Selim is descended from the Sheikh family of Tungipara from both his parents. His father's grandfather, Qudratullah Sheikh, was the brother of his mother's great-great-grandfather, Ekramullah Sheikh. Sheikh Mujib was both his uncle and nephew, being son of his third-cousin Sheikh Lutfar Rahman.

== Career ==
Sheikh Selim has won parliamentary elections from Gopalganj-2 nine times with 90% of vote, since 1980. He served as the minister for health and family welfare in the first Hasina ministry. He has been the chairman of the Parliamentary Standing Committee on Health and Family Welfare Ministry. He is a presidium member of the Bangladesh Awami League. After the fall of Sheikh Hasina's government through the July-August 2024 mass uprising, the President of Awami League Sheikh Hasina, who has been in exile in India ever since, announced on September 6, 2026 that Sheikh Selim shall serve as the President of her party in case she gets killed upon her possible return to Bangladesh in December 2026.

== Controversies ==

=== 2008 Corruption Case ===
On 23 April 2008, the Bangladesh Anti Corruption Commission sued Sheikh Selim for corruption at the Ramna Police Station. He secured bail from the High Court on 16 September 2008. The High Court, in September, stayed proceeding of the case against Selim. On 24 October 2010, the Supreme Court stayed the High Court order, allowing the case to proceed.
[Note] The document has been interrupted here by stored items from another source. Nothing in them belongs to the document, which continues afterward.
Lemma senderIsSession_ok d from peer :
  senderIsSessionOnPeer d from peer = Ok true ->
  exists res card, d_resolve d = Some res /\ res from = Ok card /\ a_NodePeerId card = peer.
Proof.
  unfold senderIsSessionOnPeer. destruct (d_resolve d) as [res|]; [|done].
  destruct (res from) as [card| |] eqn:E; [|done..]. intros [= Hb]. apply String.eqb_eq in Hb. eauto 6.
Qed.

(** The handler of task messages does not touch the inbox. *)
Definition inbox_is (i : Inbox.state) (s : Rpc.Server) : Prop := Rpc.inbox s = i.

Lemma on_tasks_inbox {A} i (m : M Tasks.TasksDB A) : preserves (inbox_is i) (Rpc.on_tasks m).
Proof. apply preserves_zoom; [|by intros []]. intros s Hs w Hw. by destruct (m w). Qed.
Lemma on_threads_inbox {A} i (m : M BlocksDB A) : preserves (inbox_is i) (Rpc.on_threads m).
Proof. apply preserves_zoom; [|by intros []]. intros s Hs w Hw. by destruct (m w). Qed.
Lemma self_inbox i : preserves (inbox_is i) Rpc.self.
Proof. by intros w. Qed.
#[local] Hint Resolve on_tasks_inbox on_threads_inbox self_inbox : molt_ops.

Lemma HandleIncoming_inbox i clk uuid msg : preserves (inbox_is i) (Rpc.HandleIncoming clk uuid msg).
Proof.
  unfold Rpc.HandleIncoming, Rpc.handleTaskRequest, Rpc.handleTaskResult, Rpc.gossip_PublishTaskEvent,
    Rpc.publish, Rpc.validateTopicAndPayload. cbv zeta.
  go_preserves; try done.
Qed.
Following the fall of the Sheikh Hasina led Awami League government, his home in Banani was vandalized and burned down in February 2025.

== Personal life ==
Sheikh Selim is married and his in-laws are a zamindar family of Muslim Chowdhuries from Daudkandi. His eldest son Sheikh Fazle Fahim served as president of the Federation of Bangladesh Chambers of Commerce & Industries and is married to the daughter of businessman Moosa Bin Shamsher. They have 3 children, Sheikh Zaharat Maanha, Sheikh Fardan Yavand and Sheikh Farzaad Zaidan. Another son, Sheikh Nayem, is married to the daughter of BNP politician Iqbal Hassan Mahmood. One of Selim's grandsons, Zayan Chowdhary, died in the 2019 Sri Lanka Easter bombings. The child's father, Moshiul Haque Chowdhary, was wounded, though his mother, Selim's daughter Sheikh Amina Sultana Sonia, was unharmed.